Aerial photograph interpretation, field observation, groundwater chemistry modeling using Phreeq C and AquaChem, and ArcView GIS techniques were used to investigate the interaction of surface water and groundwater flow within the Honey Creek basin, Comal County, Texas. Springs and caves provide a unique opportunity to study a variety of subsurface processes within Honey Creek basin where there are few wells or borings. Springs contain indirect information about hydrogeological processes over wide regions and periods. The presence of springs affects aquifer recharge and discharge, as observed in a comparison of precipitation effects on water levels in shallow and deep rock units at Honey Creek State Natural Area.
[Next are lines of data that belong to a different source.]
(* ===== verification/DeployedCorrect.v ===== *)
(** The configuration composed with the validators of the repository: what is
    stored passed validation, so the VirtualServers, VirtualServerRoutes and
    TransportServers the configuration hands to the controller are well formed. *)
From S2P Require Import Prelude GoStrings Regex Objects ProxyBuffers Directives Resources.
From S2P Require Import ConfigState.
From S2P Require Import ValidationLib ParsingHelpers CommonValidation.
From S2P Require Import VSUpstreamValidation VSRouteValidation IngressValidation.
From S2P Require Import GlobalConfigurationValidation TransportServerValidation Minions.
From S2P Require Import VSRoutes.
From S2P Require Import Hosts Changes Problems Configuration HostRebuild.
From S2P Require Import ListenerRebuild.
From S2P Require Import Operations Scenario ConfigurationCorrect.
From S2P Require Import VSValidationCorrect.

(** ** The objects behind a request *)

Section Stored.
Context `{MR : MapRange} `{V : Validators} `{LS : LabelSelectors}.

(** What the configuration stores of the objects it was given: those of the right
    class that passed validation, the upstreams with balanced buffers. *)
Record validatedObjects (fl : Flags) (o : Objects) : Prop := {
  vo_ingress k ing : o_ingresses o !! k = Some ing →
    hasCorrectIngressClass (OIngress ing) = true ∧ validateIngress fl ing = None;
  vo_virtualServer k vs : o_virtualServers o !! k = Some vs →
    ∃ vs0, vs = balanceVS fl vs0 ∧ hasCorrectIngressClass (OVirtualServer vs0) = true ∧
      ConfigState.ValidateVirtualServer vs0 = None;
  vo_virtualServerRoute k vsr : o_virtualServerRoutes o !! k = Some vsr →
    ∃ vsr0, vsr = balanceVSR fl vsr0 ∧ hasCorrectIngressClass (OVirtualServerRoute vsr0) = true ∧
      ConfigState.ValidateVirtualServerRoute vsr0 = None;
  vo_transportServer k ts : o_transportServers o !! k = Some ts →
    hasCorrectIngressClass (OTransportServer ts) = true ∧ ConfigState.ValidateTransportServer ts = None
}.

Definition keeps (fl : Flags) (o : Objects) (res : option result) : Prop :=
  ∀ c' changes problems, res = Some (c', changes, problems) → c_objects c' = o ∧ c_flags c' = fl.

(** Takes apart a sequence of binds, tuples included, that is known to succeed. *)
Ltac binds H :=
  repeat match type of H with
  | (_ ≫= _) = Some _ => apply bind_Some in H as (? & _ & H)
  | (let '(_, _) := ?x in _) = Some _ => destruct x
  end.

Lemma keeps_rebuildHosts c : keeps (c_flags c) (c_objects c) (rebuildHosts c).
Proof. intros c' ch ps. unfold rebuildHosts. intros H. binds H. by injection H as <- _ _. Qed.

Lemma keeps_rebuildListenerHosts c : keeps (c_flags c) (c_objects c) (rebuildListenerHosts c).
Proof. intros c' ch ps. unfold rebuildListenerHosts. intros H. binds H. by injection H as <- _ _. Qed.

Lemma keeps_rebuildListenersThenHosts b c :
  keeps (c_flags c) (c_objects c) (rebuildListenersThenHosts b c).
Proof.
  intros c' ch ps. unfold rebuildListenersThenHosts. intros [[[c1 ch1] ps1] [H1 H]]%bind_Some.
  apply keeps_rebuildListenerHosts in H1 as [<- <-]. destruct b; [|by simplify_eq].
  apply bind_Some in H as [[[c2 ch2] ps2] [H2 H]]. apply keeps_rebuildHosts in H2. by simplify_eq.
Qed.

Lemma keeps_reportError fl o res (verr : option string) key p :
  keeps fl o res →
  keeps fl o (x ← res; match verr with None => Some x | Some err => reportError key err (p err) x end).
Proof.
  intros Hk c' ch ps [[[c1 ch1] ps1] [H1 H]]%bind_Some. apply Hk in H1. destruct verr; [|by simplify_eq].
  unfold reportError in H. apply bind_Some in H as [[ch2 found] [_ H]]. by simplify_eq.
Qed.

Lemma keeps_hostOp c o' (verr : option string) key p :
  let c1 := set_objects c o' in
  keeps (c_flags c) o' (if negb (c_startupComplete c1)
        then Some (c1, [], from_option (λ err, [p err]) [] verr)
        else res ← rebuildHosts c1;
             match verr with None => Some res | Some err => reportError key err (p err) res end).
Proof.
  cbn zeta. destruct (negb _); [by intros c' ch ps [= <- _ _]|].
  apply keeps_reportError, (keeps_rebuildHosts (set_objects c o')).
Qed.

(** ** Every request keeps it *)

Lemma validated_ingresses fl o m idx :
  validatedObjects fl o →
  (∀ k ing, m !! k = Some ing → o_ingresses o !! k = Some ing ∨
     hasCorrectIngressClass (OIngress ing) = true ∧ validateIngress fl ing = None) →
  validatedObjects fl (set_minionsByHost (set_ingresses o m) idx).
Proof. intros [] Hm. split; cbn; eauto. intros k ing [?|?]%Hm; eauto. Qed.

Lemma validated_virtualServers fl o m :
  validatedObjects fl o →
  (∀ k vs, m !! k = Some vs → o_virtualServers o !! k = Some vs ∨
     ∃ vs0, vs = balanceVS fl vs0 ∧ hasCorrectIngressClass (OVirtualServer vs0) = true ∧
       ConfigState.ValidateVirtualServer vs0 = None) →
  validatedObjects fl (set_virtualServers o m).
Proof. intros [] Hm. split; cbn; eauto. intros k vs [?|?]%Hm; eauto. Qed.

Lemma validated_virtualServerRoutes fl o m :
  validatedObjects fl o →
  (∀ k vsr, m !! k = Some vsr → o_virtualServerRoutes o !! k = Some vsr ∨
     ∃ vsr0, vsr = balanceVSR fl vsr0 ∧ hasCorrectIngressClass (OVirtualServerRoute vsr0) = true ∧
       ConfigState.ValidateVirtualServerRoute vsr0 = None) →
  validatedObjects fl (set_virtualServerRoutes o m).
Proof. intros [] Hm. split; cbn; eauto. intros k vsr [?|?]%Hm; eauto. Qed.

Lemma validated_transportServers fl o m :
  validatedObjects fl o →
  (∀ k ts, m !! k = Some ts → o_transportServers o !! k = Some ts ∨
     hasCorrectIngressClass (OTransportServer ts) = true ∧ ConfigState.ValidateTransportServer ts = None) →
  validatedObjects fl (set_transportServers o m).
Proof. intros [] Hm. split; cbn; eauto. intros k ts [?|?]%Hm; eauto. Qed.

Lemma validated_globalConfiguration fl o gc :
  validatedObjects fl o → validatedObjects fl (setGlobalConfigListenerMap (set_globalConfiguration o gc)).
Proof. by intros []. Qed.

Lemma deleted_or {A} (m : gmap string A) (Q : Prop) key k x :
  delete key m !! k = Some x → m !! k = Some x ∨ Q.
Proof. intros [_ ?]%lookup_delete_Some. by left. Qed.
Lemma inserted_or {A} (m : gmap string A) (Q : Prop) key y k x :
  (x = y → Q) → <[key := y]> m !! k = Some x → m !! k = Some x ∨ Q.
Proof. intros Hy [[_ <-]|[_ ?]]%lookup_insert_Some; [right; by apply Hy|by left]. Qed.

(** What a request leaves stored is validated. *)
Definition keepsValidated (fl : Flags) (res : option result) : Prop :=
  ∃ o, validatedObjects fl o ∧ keeps fl o res.

Lemma keepsValidated_deleteOp c o' :
  validatedObjects (c_flags c) o' →
  keepsValidated (c_flags c) (let c1 := set_objects c o' in
    if negb (c_startupComplete c1) then Some (c1, [], []) else rebuildHosts c1).
Proof.
  intros Ho. exists o'. split; [done|]. cbn zeta. destruct (negb _); [by intros c' ch ps [= <- _ _]|].
  apply (keeps_rebuildHosts (set_objects c o')).
Qed.

Lemma keepsValidated_same c ch ps : validatedObjects (c_flags c) (c_objects c) →
  keepsValidated (c_flags c) (Some (c, ch, ps)).
Proof. intros Ho. exists (c_objects c). split; [done|]. by intros c' ch' ps' [= <- _ _]. Qed.

(** The stored objects of an AddOrUpdate operation, separated from its tail *)
Ltac split_stored H :=
  match goal with |- keepsValidated ?fl (let '(_, _) := ?x in _) =>
    let o' := fresh "o'" in let verr := fresh "verr" in
    assert (validatedObjects fl x.1) as H; [|destruct x as [o' verr]; cbn [fst] in H; cbv zeta; exists o';
      split; [exact H|]] end.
The upland karst features allow rapid recharge and the spring conduits allow rapid discharge, during and just after intense precipitation events. The transmissivity (rate of water movement through an aquifer) is high in the rock units that contain solutionally enlarged fractures and spring conduits. However, the transmissivity of solid limestone between the open conduits and fractures is typically low. Dominant fracture trends within the study area and Honey Creek are generally aligned with the northeast-trending Balcones Fault Zone, located about 30 miles (10 kilometers) to the east. Water in spring conduits in the Honey Creek basin conduits often flows to the northeast and at conjugate angles to the northwest, subparallel to fracture trends. Spring conduits and creeks feed into the main channel of Honey Creek and the Guadalupe River. Geomorphic features within the Honey Creek basin are consistent with spring sapping, such as swallow holes that pirate spring discharge into the subsurface, groundwater piping and seepage along the weathered edge of marly risers, headward erosion of streams, structural controls on incised streams, and the generation of alluvium from scarp collapse.